Gandhi, a group of 20 Indians and African people of South Africa, volunteered as a stretcher-bearer corps to treat wounded British soldiers and the Zulu victims. Whites stopped Gandhi and the team from treating the injured Zulu, and some African stretcher-bearers were killed by the British. The medical team commanded by Gandhi operated for less than two months. Gandhi volunteering to help as a "staunch loyalist" during the Zulu and other wars made no difference in the British attitude. The African experience was a part of his great disillusionment with the West, transforming him into an "uncompromising non-cooperator." In 1910, Gandhi and Hermann Kallenbach established "Tolstoy Farm," an idealistic community near Johannesburg. There he nurtured his policy of peaceful resistance.

In 1915, aged 45, he returned to India. He set about organizing peasants, farmers, and urban laborers to protest land tax and discrimination. Assuming leadership of the Indian National Congress in 1921, Gandhi led nationwide campaigns for easing poverty, expanding women's rights. He built religious and ethnic amity, ending untouchability, and above all for achieving Swaraj or self-rule. Gandhi employed nonviolent resistance to lead the successful campaign for India's independence from British Rule and inspired civil rights and freedom movements across the world.

African American nonviolent leaders of the American Civil Rights movement were inspired by him.  Howard Thurman met with Gandhi in 1935, Benjamin Mays in 1936, and William Stuart Nelson in 1946.  Bayard Rustin, James Lawson, and Mordecai Johnson had also visited India.

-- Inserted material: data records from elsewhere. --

(** * Cyclic FIFO buffers of [task_2.py]

    A shallow embedding of the two ring buffers of [task_2.py]:
    [CyclicBufferOne], built on [collections.deque], and [CyclicBufferTwo],
    built on a fixed list with a write cursor.  Python integers are [Z],
    Python lists are [list], a raised exception is the [Raise] case of
    [result].  The object a method mutates is passed in and the mutated
    object is returned. *)

From stdpp Require Import base numbers list list_numbers.

Local Open Scope Z_scope.

(** ** Exceptions and results *)

(** The exceptions the modelled code can raise. *)
Inductive exn : Type :=
  | IndexError
  | ZeroDivisionError
  | ValueError.

Inductive result (A : Type) : Type :=
  | Ok (a : A)
  | Raise (e : exn).
Arguments Ok {A} a.
Arguments Raise {A} e.

Global Instance result_ret : MRet result := λ A a, Ok a.
Global Instance result_bind : MBind result := λ A B f m,
  match m with
  | Ok a => f a
  | Raise e => Raise e
  end.

(** The objects stored in a buffer are arbitrary; all the code needs of them
    is that Python's integers are among them ([[0] * buffer_size]). *)
Class PyInt (item : Type) := py_int : Z → item.
Global Instance Z_py_int : PyInt Z := λ n, n.

(** ** The Python operations the buffers use *)
Module Py.
Section list_ops.
Context {item : Type}.
Implicit Types (l : list item) (i n : Z) (x : item).

(** [len(l)] *)
Definition len l : Z := Z.of_nat (length l).

(** An index of [l[i]]: a negative [i] counts from the end, and what is
    out of range after that is an [IndexError]. *)
Definition index l i : result nat :=
  let j := if bool_decide (i < 0) then i + len l else i in
  if bool_decide (0 ≤ j < len l) then Ok (Z.to_nat j) else Raise IndexError.

(** [l[i]] *)
Definition getitem l i : result item :=
  j ← index l i;
  match l !! j with
  | Some x => Ok x
  | None => Raise IndexError
  end.

(** [l[i] = x] *)
Definition setitem l i x : result (list item) :=
  j ← index l i;
  Ok (<[j:=x]> l).

(** A bound of a slice: a negative bound counts from the end, and the
    result is clamped to [0 .. len(l)]. *)
Definition slice_bound l n : nat :=
  Z.to_nat (if bool_decide (n < 0) then Z.max (n + len l) 0 else Z.min n (len l)).

(** [l[:n]] *)
Definition slice_to l n : list item := take (slice_bound l n) l.

(** [l[n:]] *)
Definition slice_from l n : list item := drop (slice_bound l n) l.

(** [[x] * n]: empty when [n] is zero or negative. *)
Definition repeat x n : list item := replicate (Z.to_nat n) x.
End list_ops.

(** [a % b]: the remainder has the sign of [b], as [Z.modulo] has. *)
Definition mod_ (a b : Z) : result Z :=
  if bool_decide (b = 0) then Raise ZeroDivisionError else Ok (a `mod` b).

(** [range(n)]: the integers [0 .. n), none when [n] is zero or negative. *)
Definition range (n : Z) : list Z := seqZ 0 n.

(** The least integer the interpreter takes as a size or an index
    ([-sys.maxsize - 1] on a 64-bit build).  A size below it is refused with
    an [OverflowError] before [[0] * n] or [deque(maxlen=n)] looks at its
    sign; [repeat] and [deque.new] describe the sizes from here upwards, and
    the statements about zero and negative sizes are made for those. *)
Definition ssize_t_min : Z := - (2 ^ 63).
End Py.

(** ** [collections.deque] with a [maxlen] *)
Module deque.
Section deque.
Context {item : Type}.

Record t : Type := mk { items : list item; maxlen : Z }.

(** [deque(maxlen=n)]: a negative [maxlen] is a [ValueError]. *)
Definition new (n : Z) : result t :=
  if bool_decide (n < 0) then Raise ValueError
  else Ok {| items := []; maxlen := n |}.

(** [d.append(x)]: the item goes to the right end, and the left end is
    dropped when the deque has grown past [maxlen]. *)
Definition append (x : item) (d : t) : t :=
  let l := items d ++ [x] in
  {| items := if bool_decide (maxlen d < Py.len l) then tail l else l;
     maxlen := maxlen d |}.

(** [bool(d)] *)
Definition truth (d : t) : bool := bool_decide (Py.len (items d) ≠ 0).

(** [d[i]] *)
Definition getitem (d : t) (i : Z) : result item := Py.getitem (items d) i.

(** [list(d)] *)
Definition to_list (d : t) : list item := items d.
End deque.
Arguments t : clear implicits.
End deque.

(** ** [class CyclicBufferOne] *)
Module CyclicBufferOne.
Section methods.
Context {item : Type}.

Record t : Type := mk { buffer : deque.t item }.

Definition __init__ (buffer_size : Z) : result t :=
  d ← deque.new buffer_size;
  Ok {| buffer := d |}.

Definition append (x : item) (self : t) : result t :=
  Ok {| buffer := deque.append x (buffer self) |}.

Definition get_buffer (self : t) : result (list item) :=
  Ok (deque.to_list (buffer self)).

Definition peek_top (self : t) : result item :=
  if negb (deque.truth (buffer self)) then Raise IndexError
  else deque.getitem (buffer self) (-1).

Definition peek_bottom (self : t) : result item :=
  if negb (deque.truth (buffer self)) then Raise IndexError
  else deque.getitem (buffer self) 0.

(** [for x in xs: self.append(x)] *)
Fixpoint append_all (xs : list item) (self : t) : result t :=
  match xs with
  | [] => Ok self
  | x :: xs' => self' ← append x self; append_all xs' self'
  end.
End methods.
Arguments t : clear implicits.
End CyclicBufferOne.

(** ** [class CyclicBufferTwo] *)
Module CyclicBufferTwo.
Section methods.
Context {item : Type}.

Record t : Type := mk {
  buffer : list item;
  size : Z;
  position : Z;
  count : Z
}.

Definition __init__ `{!PyInt item} (buffer_size : Z) : result t :=
  Ok {| buffer := Py.repeat (py_int 0) buffer_size;
        size := buffer_size;
        position := 0;
        count := 0 |}.

Definition append (x : item) (self : t) : result t :=
  buffer' ← Py.setitem (buffer self) (position self) x;
  position' ← Py.mod_ (position self + 1) (size self);
  Ok {| buffer := buffer';
        size := size self;
        position := position';
        count := if bool_decide (count self < size self)
                 then count self + 1 else count self |}.

Definition get_buffer (self : t) : result (list item) :=
  if bool_decide (count self < size self) then
    Ok (Py.slice_to (buffer self) (count self))
  else
    Ok (Py.slice_from (buffer self) (position self)
        ++ Py.slice_to (buffer self) (position self)).

Definition peek_top (self : t) : result item :=
  if bool_decide (count self = 0) then Raise IndexError
  else
    i ← Py.mod_ (position self - 1) (size self);
    Py.getitem (buffer self) i.

Definition peek_bottom (self : t) : result item :=
  if bool_decide (count self = 0) then Raise IndexError
  else if bool_decide (count self < size self) then
    Py.getitem (buffer self) 0
  else
    Py.getitem (buffer self) (position self).

(** [for x in xs: self.append(x)] *)
Fixpoint append_all (xs : list item) (self : t) : result t :=
  match xs with
  | [] => Ok self
  | x :: xs' => self' ← append x self; append_all xs' self'
  end.
End methods.
Arguments t : clear implicits.
End CyclicBufferTwo.

(** ** The test drivers *)

(** What [test_buffer] asks of its argument: the three methods it calls.
    Both classes provide them. *)
Class Buffer (B : Type) : Type := {
  buffer_append : Z → B → result B;
  buffer_peek_top : B → result Z;
  buffer_peek_bottom : B → result Z
}.

Global Instance one_buffer : Buffer (CyclicBufferOne.t Z) := {|
  buffer_append := CyclicBufferOne.append;
  buffer_peek_top := CyclicBufferOne.peek_top;
  buffer_peek_bottom := CyclicBufferOne.peek_bottom
|}.

Global Instance two_buffer : Buffer (CyclicBufferTwo.t Z) := {|
  buffer_append := CyclicBufferTwo.append;
  buffer_peek_top := CyclicBufferTwo.peek_top;
  buffer_peek_bottom := CyclicBufferTwo.peek_bottom
|}.

(** The body of the loop of [test_buffer], for one [i]. *)
Definition test_buffer_step `{!Buffer B} (i : Z) (buffer : B) : result B :=
  buffer ← buffer_append i buffer;
  r ← Py.mod_ i 100;
  if bool_decide (r = 0) then
    _ ← buffer_peek_top buffer;
    _ ← buffer_peek_bottom buffer;
    Ok buffer
  else Ok buffer.

(** [for i in indices: ...], the loop of [test_buffer]. *)
Fixpoint test_buffer_loop `{!Buffer B} (indices : list Z) (buffer : B) : result B :=
  match indices with
  | [] => Ok buffer
  | i :: indices' =>
      buffer' ← test_buffer_step i buffer;
      test_buffer_loop indices' buffer'
  end.

(** [test_buffer(buffer)]; the function returns nothing, the model returns
    the buffer as the calls have left it. *)
Definition test_buffer `{!Buffer B} (buffer : B) : result B :=
  test_buffer_loop (Py.range 900000) buffer.

(** [test_buffer_one(buffer_size = 10)] *)
Definition test_buffer_one (buffer_size : option Z) : result (CyclicBufferOne.t Z) :=
  buffer ← CyclicBufferOne.__init__ (default 10 buffer_size);
  test_buffer buffer.

(** [test_buffer_two(buffer_size = 10)] *)
Definition test_buffer_two (buffer_size : option Z) : result (CyclicBufferTwo.t Z) :=
  buffer ← CyclicBufferTwo.__init__ (default 10 buffer_size);
  test_buffer buffer.

(** ** Vocabulary of the statements *)

(** The last [n] items of [xs], oldest first. *)
Definition lastn {item : Type} (n : nat) (xs : list item) : list item :=
  drop (length xs - n) xs.

(** A buffer constructed with [buffer_size] to which [xs] is appended, item
    by item. *)
Definition run_one {item : Type} (buffer_size : Z) (xs : list item)
    : result (CyclicBufferOne.t item) :=
  self ← CyclicBufferOne.__init__ buffer_size;
  CyclicBufferOne.append_all xs self.

Definition run_two `{!PyInt item} (buffer_size : Z) (xs : list item)
    : result (CyclicBufferTwo.t item) :=
  self ← CyclicBufferTwo.__init__ buffer_size;
  CyclicBufferTwo.append_all xs self.

(** The states a [CyclicBufferTwo] of [buffer_size] can be in. *)
Definition reachable `{!PyInt item} (buffer_size : Z)
    (self : CyclicBufferTwo.t item) : Prop :=
  ∃ xs, run_two buffer_size xs = Ok self.

(** What ties the fields of a [CyclicBufferTwo] of size [c] to the items
    [xs] appended so far. *)
Record inv {item : Type} (c : Z) (xs : list item)
    (self : CyclicBufferTwo.t item) : Prop := {
  inv_size : CyclicBufferTwo.size self = c;
  inv_len : Py.len (CyclicBufferTwo.buffer self) = c;
  inv_position : CyclicBufferTwo.position self = Py.len xs `mod` c;
  inv_count : CyclicBufferTwo.count self = Py.len xs `min` c;
  inv_contents :
    CyclicBufferTwo.get_buffer self = Ok (lastn (Z.to_nat c) xs)
}.

(** The deque of a [CyclicBufferOne] of size [c] holds the last [c] of
    the items [xs] appended so far. *)
Definition inv_one {item : Type} (c : Z) (xs : list item)
    (self : CyclicBufferOne.t item) : Prop :=
  deque.maxlen (CyclicBufferOne.buffer self) = c
  ∧ deque.items (CyclicBufferOne.buffer self) = lastn (Z.to_nat c) xs.

(** A buffer of size 5 after [append(7)] and [append(8)]. *)
Definition two_of_five : CyclicBufferTwo.t Z :=
  {| CyclicBufferTwo.buffer := [7; 8; 0; 0; 0];
     CyclicBufferTwo.size := 5;
     CyclicBufferTwo.position := 2;
     CyclicBufferTwo.count := 2 |}.

(** A buffer of size 3 after the appends of 1, 2, 3, 4 and 5. *)
Definition five_of_three : CyclicBufferTwo.t Z :=
  {| CyclicBufferTwo.buffer := [4; 5; 3];
     CyclicBufferTwo.size := 3;
     CyclicBufferTwo.position := 2;
     CyclicBufferTwo.count := 3 |}.

(** ** Python list operations inside their range *)
Section py_facts.
Context {item : Type}.
Implicit Types (l : list item) (x : item).

Lemma index_in_range l i :
  0 ≤ i < Py.len l → Py.index l i = Ok (Z.to_nat i).
Proof.
  intros Hi. unfold Py.index.
  rewrite (bool_decide_eq_false_2 (i < 0)) by lia.
  by rewrite bool_decide_eq_true_2.
Qed.

Lemma setitem_in_range l i x :
  0 ≤ i < Py.len l → Py.setitem l i x = Ok (<[Z.to_nat i:=x]> l).
Proof. intros Hi. unfold Py.setitem. by rewrite index_in_range. Qed.

Lemma getitem_in_range l i :
  0 ≤ i < Py.len l → ∃ x, l !! Z.to_nat i = Some x ∧ Py.getitem l i = Ok x.
Proof.
  intros Hi. unfold Py.getitem. rewrite index_in_range by done.
  destruct (lookup_lt_is_Some_2 l (Z.to_nat i)) as [x Hx].
  { unfold Py.len in Hi. lia. }
  exists x. simpl. by rewrite Hx.
Qed.

Lemma slice_to_nonneg l n : 0 ≤ n → Py.slice_to l n = take (Z.to_nat n) l.
Proof.
  intros Hn. unfold Py.slice_to, Py.slice_bound, Py.len.
  rewrite bool_decide_eq_false_2 by lia.
  destruct (decide (n ≤ Z.of_nat (length l))) as [Hle|Hgt].
  - by rewrite Z.min_l.
  - rewrite Z.min_r by lia. rewrite !take_ge; [done|lia|lia].
Qed.

Lemma slice_from_nonneg l n : 0 ≤ n → Py.slice_from l n = drop (Z.to_nat n) l.
Proof.
  intros Hn. unfold Py.slice_from, Py.slice_bound, Py.len.
  rewrite bool_decide_eq_false_2 by lia.
  destruct (decide (n ≤ Z.of_nat (length l))) as [Hle|Hgt].
  - by rewrite Z.min_l.
  - rewrite Z.min_r by lia. rewrite !drop_ge; [done|lia|lia].
Qed.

Gandhi was shot and killed by the Hindu fanatic Nathuram Godse on January 30, 1948. South African apartheid became law two years later.  Martin Luther King Jr. first employed nonviolent direct action strategies in the 1955 to 1956 Montgomery bus boycott. After Black South Africans gained the right to vote in South Africa (1994), Gandhi was proclaimed a national hero with numerous monuments.